By this time Hayek’s vision of market economies as forms of emergent complexity had been embraced by political and business leaders across the West. It complimented their belief in capitalism as the system of reason, individuality and freedom. State-owned assets were privatised. Taxes were reduced. Ronald Reagan announced “Government isn’t the solution to the problem. Government is the problem.” In 1989 New Zealand’s Reserve Bank was granted political independence in inflation targeting; a governance model which was quickly copied in most developed economies. Financial markets were deregulated. Adversaries of the changes, recognising the similarity to the pre-Keynesian, liberal approach to markets, dubbed them ‘neoliberalism’. In 2003 Robert Lucas announced that the central problem of macroeconomics, that of depression prevention, had been solved. Five years later an international banking crisis crashed the global economy.  

Back in 1967 Bill Phillips burned most of his macroeconomics papers. He moved to Canberra; suffered a massive stroke; returned to New Zealand; taught an undergraduate course on the Chinese economy at the University of Auckland; died of a second stroke in 1975; ashes returned to the lonely rural graveyard where his parents and brothers lay buried. He was only sixty; friends and family felt he’d never really recovered from the war. He died before the Lucas critique; the neoliberal revolution; the financialization of the world economy; the transformation of global markets by information technology.  
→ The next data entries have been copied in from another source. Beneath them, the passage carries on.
(** ** Sections *)

Lemma acknowledge_runs sid : runs 0 (acknowledge sid : RT C bool) always.
Proof. unfold acknowledge. handle_rt. Qed.
Lemma mark_dirty_runs : runs 0 (mark_workspace_dirty : RT C unit) always.
Proof. unfold mark_workspace_dirty. handle_rt. Qed.
Lemma mark_metadata_dirty_runs : runs 0 (mark_workspace_metadata_dirty : RT C unit) always.
Proof. unfold mark_workspace_metadata_dirty. handle_rt. Qed.
Lemma drop_subscriptions_runs id : runs 0 (drop_subscriptions id : RT C unit) always.
Proof. unfold drop_subscriptions. handle_rt. Qed.
Lemma clear_client_session_runs sid : runs 0 (clear_client_session sid : RT C _) always.
Proof. unfold clear_client_session. handle_rt. Qed.
Lemma broadcast_runs events sids : runs 0 (broadcast events sids : RT C unit) always.
Proof.
  apply runs_modify, keeps_modify_same. intros rt. by destruct (if bool_decide _ then _ else _).
Qed.
Lemma send_to_clients_runs ids e : runs 0 (send_to_clients ids e : RT C unit) always.
Proof. unfold send_to_clients. handle_rt. Qed.
#[local] Hint Resolve acknowledge_runs mark_dirty_runs mark_metadata_dirty_runs
  drop_subscriptions_runs clear_client_session_runs broadcast_runs send_to_clients_runs : keeps.
Lemma show_session_keeps id sid : keeps 0 (show_session id sid : RT C _).
Proof. unfold show_session. handle_rt. Qed.
Lemma safe_message_clients (rt : Runtime C) id sid : safe (message_clients rt id sid).
Proof. unfold message_clients. destruct id, sid; try case_bool_decide; done. Qed.
#[local] Hint Resolve show_session_keeps safe_message_clients : keeps.

Lemma session_has_panes_runs sid :
  runs 0 (read_state (λ st, session_has_panes st sid) : RT C bool) always.
Proof.
  apply read_state_runs. intros st Hc. destruct (session_has_panes_spec Hc sid) as (b & Hb & _).
  by exists b.
Qed.
Lemma sessions_with_panes_if_runs b : runs 0 (sessions_with_panes_if b : RT C _) always.
Proof.
  unfold sessions_with_panes_if. destruct b; [|handle_rt]. apply read_state_runs. intros st Hc.
  destruct (sessions_with_panes_spec Hc) as (l & Hl & _). by exists l.
Qed.
#[local] Hint Resolve session_has_panes_runs sessions_with_panes_if_runs : keeps.
Lemma destroy_if_emptied_runs acc sid : runs 0 (destroy_if_emptied acc sid : RT C _) always.
Proof. unfold destroy_if_emptied. handle_rt. Qed.
Lemma destroy_all_runs acc l : runs 0 (fold_st destroy_if_emptied acc l : RT C _) always.
Proof. apply runs_fold; [|done]. intros. apply destroy_if_emptied_runs. Qed.
Lemma dispose_section_runs events : runs 0 (dispose_section events : RT C _) always.
Proof. unfold dispose_section. handle_rt. Qed.
#[local] Hint Resolve destroy_all_runs dispose_section_runs : keeps.
(** ** Answering, whatever the state *)

(** What [m] gives, when it gives a value, satisfies [P]. *)
Definition gives {S A} (m : ST S A) (P : A → Prop) : Prop := ∀ s a s', m s = (Ok a, s') → P a.

Lemma gives_any {S A} (m : ST S A) : gives m always.
Proof. by intros s a s' _. Qed.
Lemma gives_ret {S A} (a : A) (P : A → Prop) : P a → gives (mret a : ST S A) P.
Proof. by intros Ha s a' s' [= <- _]. Qed.
Lemma gives_bind {S A B} (m : ST S A) (f : A → ST S B) P Q :
  gives m P → (∀ a, P a → gives (f a) Q) → gives (m ≫= f) Q.
Proof.
  intros Hm Hf s b s'. unfold mbind, ST_bind. destruct (m s) as [[a| | |] s1] eqn:Hs; try done.
  apply Hf. by eapply Hm.
Qed.
Lemma gives_then {S A B} (m : ST S A) (f : A → ST S B) Q :
  (∀ a, gives (f a) Q) → gives (m ≫= f) Q.
Proof. intros Hf. apply (gives_bind m f always); [apply gives_any|auto]. Qed.
Lemma gives_answer {S A} rid (m : ST S A) (f : A → ST S reply) :
  (∀ a, gives (f a) (carries rid)) → gives (answer rid m f) (carries rid).
Proof. intros Hf. apply gives_then. intros [a|e]; [apply Hf|by apply gives_ret]. Qed.
Lemma gives_on_state {C A} (m : SM A) P : gives m P → gives (on_state m : RT C A) P.
Proof.
  intros Hm rt a rt'. unfold on_state. destruct (m (rt_state rt)) as [o st] eqn:Hs.
  intros [= -> _]. by eapply Hm.
Qed.

(** [p] sends no reply, and ends in a value satisfying [P]. *)
Fixpoint mute {S A} (p : proc HostCall S A) (P : A → Prop) : Prop :=
  match p with
  | Done a => P a
  | Locked m next => ∃ Q, gives m Q ∧ ∀ b, Q b → mute (next b) P
  | Await c next => reply_of c = None ∧ ∀ b, mute (next b) P
  end.
(** [p] sends one reply, to [rid] of [id], before it ends. *)
Fixpoint replies {S A} (id : ClientId) (rid : RequestId) (p : proc HostCall S A) : Prop :=
  match p with
  | Done a => False
  | Locked m next => ∃ Q, gives m Q ∧ ∀ b, Q b → replies id rid (next b)
  | Await c next =>
      match reply_of c with
      | Some r => r.1 = id ∧ ServerResponse_request_id r.2 = Some rid ∧ ∀ b, mute (next b) always
      | None => ∀ b, replies id rid (next b)
      end
  end.

Section mute.
Context {S : Type}.

Lemma mute_ret {A} (a : A) (P : A → Prop) : P a → mute (mret a : proc HostCall S A) P.
Proof. exact id. Qed.
Lemma mute_locked {A} (m : ST S A) P : gives m P → mute (locked m) P.
Proof. intros Hm. by exists P. Qed.
Lemma mute_section {A} (m : ST S A) : mute (section m) always.
Proof. apply mute_locked, gives_any. Qed.
Lemma mute_await {A} (c : HostCall A) : reply_of c = None → mute (await c : proc HostCall S A) always.
Proof. by split. Qed.
Lemma mute_weaken {A} (p : proc HostCall S A) (P P' : A → Prop) :
  mute p P → (∀ a, P a → P' a) → mute p P'.
Proof.
  intros Hp HP. induction p as [a|B m next IH|B c next IH]; simpl in *; [by apply HP|..].
  - destruct Hp as (Q & Hm & Hn). exists Q. split; [exact Hm|]. intros b Hb. by apply IH, Hn.
  - destruct Hp as [? Hn]. split; [done|]. intros b. apply IH, Hn.
Qed.
Lemma mute_bind {A B} (p : proc HostCall S A) (f : A → proc HostCall S B) P Q :
  mute p P → (∀ a, P a → mute (f a) Q) → mute (p ≫= f) Q.
Proof.
  intros Hp Hf. induction p as [a|D m next IH|D c next IH]; simpl in *; [by apply Hf|..].
  - destruct Hp as (R & Hm & Hn). exists R. split; [exact Hm|]. intros b Hb. by apply IH, Hn.
  - destruct Hp as [? Hn]. split; [done|]. intros b. apply IH, Hn.
Qed.
Lemma mute_then {A B} (p : proc HostCall S A) (f : A → proc HostCall S B) Q :
  mute p always → (∀ a, mute (f a) Q) → mute (p ≫= f) Q.
Proof. intros Hp Hf. by apply (mute_bind p f always). Qed.
Lemma mute_fold {A B} (f : B → A → proc HostCall S B) l :
  (∀ b x, mute (f b x) always) → ∀ b, mute (fold_proc f b l) always.
Proof. intros Hf. induction l as [|x l IH]; intros b; [done|]. by apply mute_then. Qed.
Lemma mute_try {A B} (p : proc HostCall S (result A)) (f : A → proc HostCall S (result B)) P Q :
  mute p (good P) → (∀ a, P a → mute (f a) (good Q)) → mute (try p f) (good Q).
Proof. intros Hp Hf. apply (mute_bind _ _ (good P)); [exact Hp|]. by intros [a|e]; [apply Hf|]. Qed.
Lemma mute_attempt {A B} (p : proc HostCall S (result A)) (f : A → proc HostCall S (result B)) Q :
  mute p always → (∀ a, mute (f a) (good Q)) → mute (try p f) (good Q).
Proof. intros Hp Hf. apply mute_then; [exact Hp|]. by intros [a|e]; [apply Hf|]. Qed.
Lemma mute_attempt_any {A B} (p : proc HostCall S (result A)) (f : A → proc HostCall S (result B)) :
  mute p always → (∀ a, mute (f a) always) → mute (try p f) always.
Proof. intros Hp Hf. apply mute_then; [exact Hp|]. by intros [a|e]. Qed.
Lemma mute_good {A} (p : proc HostCall S (result A)) : mute p always → mute p (good always).
Proof. intros Hp. apply (mute_weaken p always); [exact Hp|by intros [] ?]. Qed.

Lemma replies_bind {A B} id rid (p : proc HostCall S A) (f : A → proc HostCall S B) P :
  mute p P → (∀ a, P a → replies id rid (f a)) → replies id rid (p ≫= f).
Proof.
  intros Hp Hf. induction p as [a|D m next IH|D c next IH]; simpl in *; [by apply Hf|..].
  - destruct Hp as (R & Hm & Hn). exists R. split; [exact Hm|]. intros b Hb. by apply IH, Hn.
  - destruct Hp as [-> Hn]. intros b. apply IH, Hn.
Qed.
Lemma replies_reply {A} id rid response (f : bool → proc HostCall S A) :
  ServerResponse_request_id response = Some rid → (∀ b, mute (f b) always) →
  replies id rid (await (HcReply id response) ≫= f).
Proof. intros Hr Hf. split; [done|]. split; [exact Hr|exact Hf]. Qed.
Lemma replies_then {A B} id rid (p : proc HostCall S A) (f : A → proc HostCall S B) :
  replies id rid p → (∀ a, mute (f a) always) → replies id rid (p ≫= f).
Proof.
  intros Hp Hf. induction p as [a|D m next IH|D c next IH]; simpl in *; [done|..].
  - destruct Hp as (Q & Hm & Hn). exists Q. split; [exact Hm|]. intros b Hb. by apply IH, Hn.
  - destruct (reply_of c).
    + split_and!; [apply Hp..|]. intros b. apply mute_then; [apply Hp|exact Hf].
    + intros b. apply IH, Hp.
Qed.
End mute.
Lemma mute_respond {C A} rid (p : PT C (result A)) (f : A → PT C reply) P :
  mute p (good P) → (∀ a, P a → mute (f a) (carries rid)) → mute (respond rid p f) (carries rid).
Proof.
  intros Hp Hf. apply (mute_bind _ _ (good P)); [exact Hp|]. by intros [a|e]; [apply Hf|].
Qed.

Create HintDb mute.
Ltac giving :=
  cbn beta iota zeta;
  lazymatch goal with
  | |- ∀ _, _ => intro; giving
  | |- gives _ (λ _, True) => apply gives_any
  | |- gives (answer _ _ _) _ => apply gives_answer; giving
  | |- gives (on_state _) _ => apply gives_on_state; giving
  | |- gives (mret _) _ => apply gives_ret; first [done|assumption|by case_match]
  | |- gives (mbind _ _) _ =>
      first [eapply gives_bind; [solve [eauto with mute]|giving] | apply gives_then; giving]
  | |- gives (match ?x with _ => _ end) _ => destruct x; giving
  | |- gives _ _ => solve [eauto with mute]
  end.
Ltac muted :=
  cbn beta iota zeta;
  lazymatch goal with
  | |- ∀ _, _ => intro; muted
  | |- mute (mret _) _ => apply mute_ret; first [done|assumption|by case_match]
  | |- mute (locked _) _ => apply mute_locked; giving
  | |- mute (section _) (good _) => apply mute_good, mute_section
  | |- mute (section _) _ => apply mute_section
  | |- mute (await _) (good _) => apply mute_good, mute_await; reflexivity
  | |- mute (await _) _ => apply mute_await; reflexivity
  | |- mute (respond _ _ _) (carries _) => apply (mute_respond _ _ _ (λ _, True)); [solve [muted]|muted]
  | |- mute (fold_proc _ _ _) _ => apply mute_fold; muted
  | |- mute (try _ _) (good _) => apply mute_attempt; [solve [muted]|muted]
  | |- mute (try _ _) _ => apply mute_attempt_any; [solve [muted]|muted]
  | |- mute (mbind _ _) _ => apply mute_then; [solve [muted]|muted]
  | |- mute (match ?x with _ => _ end) _ => destruct x; muted
  | |- mute _ (good _) => first [apply mute_good; solve [eauto with mute]|solve [eauto with mute]]
  | |- mute _ _ => solve [eauto with mute]
  | |- _ => giving
  end.

(** ** The handlers answer the request they got *)

Lemma layout_ok_gives rid sid : gives (layout_ok_response rid sid) (carries rid).
Proof. unfold layout_ok_response. giving. Qed.
Lemma layout_snapshot_gives rid sid : gives (layout_snapshot_response rid sid) (carries rid).
Proof. unfold layout_snapshot_response. giving. Qed.
Lemma focus_snapshot_gives rid sid : gives (focus_snapshot_response rid sid) (carries rid).
Proof. unfold focus_snapshot_response. giving. Qed.
Lemma snapshot_gives rid sid : gives (snapshot_response rid sid) (carries rid).
Proof. unfold snapshot_response. giving. Qed.
#[export] Hint Resolve layout_ok_gives layout_snapshot_gives focus_snapshot_gives snapshot_gives : mute.
Lemma layout_floating_gives rid sid id moved :
  gives (layout_floating_response rid sid id moved) (carries rid).
Proof. unfold layout_floating_response. giving. Qed.
#[export] Hint Resolve layout_floating_gives : mute.
Lemma dispatch_node_gives r : gives (dispatch_node r) (carries (NodeRequest_request_id r)).
Proof. destruct r; cbn [dispatch_node NodeRequest_request_id]; unfold move_node_before, move_node_after; giving. Qed.
Lemma dispatch_floating_gives r :
  gives (dispatch_floating r) (carries (FloatingRequest_request_id r)).
Proof. destruct r; cbn [dispatch_floating FloatingRequest_request_id]; giving. Qed.
Lemma inspect_section_gives rid bid : gives (inspect_section rid bid) (carries rid).
Proof.
  unfold inspect_section. apply gives_answer. intros [[r l] a]. apply gives_ret, located_carries.
Qed.
Lemma detach_section_gives rid bid : gives (detach_section rid bid) (carries rid).
Proof. unfold detach_section. giving. Qed.
#[export] Hint Resolve dispatch_node_gives dispatch_floating_gives inspect_section_gives
  detach_section_gives : mute.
The indirect descendents of Phillips’ MONIAC and the equations he encoded into it are today’s high performance computers and machine learning algorithms. They execute the majority of financial trades; human transactions account for only a tiny fraction of global commerce: AIs running on massively parallel architectures perform trillions of operations per second. The global derivatives market – hedges, speculations, forecasts – is packaged into complex financial products, their total value estimated at over a quadrillion dollars: ten times global GDP; constellations of data, self-assembling, proliferating: recondite complexity, impossible to forecast.  

When the demonstration at the Reserve Bank Museum was over the demonstrator switched off the pumps. The water – or money, or information, or whatever it was – stopped churning. She said, “I like to leave it in a good condition for the next demonstrator” so we stood and waited for the system to empty. I was surprised by how quickly it all drained away.


Danyl Mclauchlan

Danyl McLauchlan was born in Wellington in 1974. He studied at Victoria University of Wellington and worked and travelled in Europe, the Middle East and Asia before he returned to Wellington, where he works as a biologist. He is the author of the comic noir novels Unspeakable Secrets of the Aro Valley (VUP, 2013) and Mysterious Mysteries of the Aro Valley (VUP, 2016).  

The Single Object was developed in partnership by Objectspace and The Spinoff.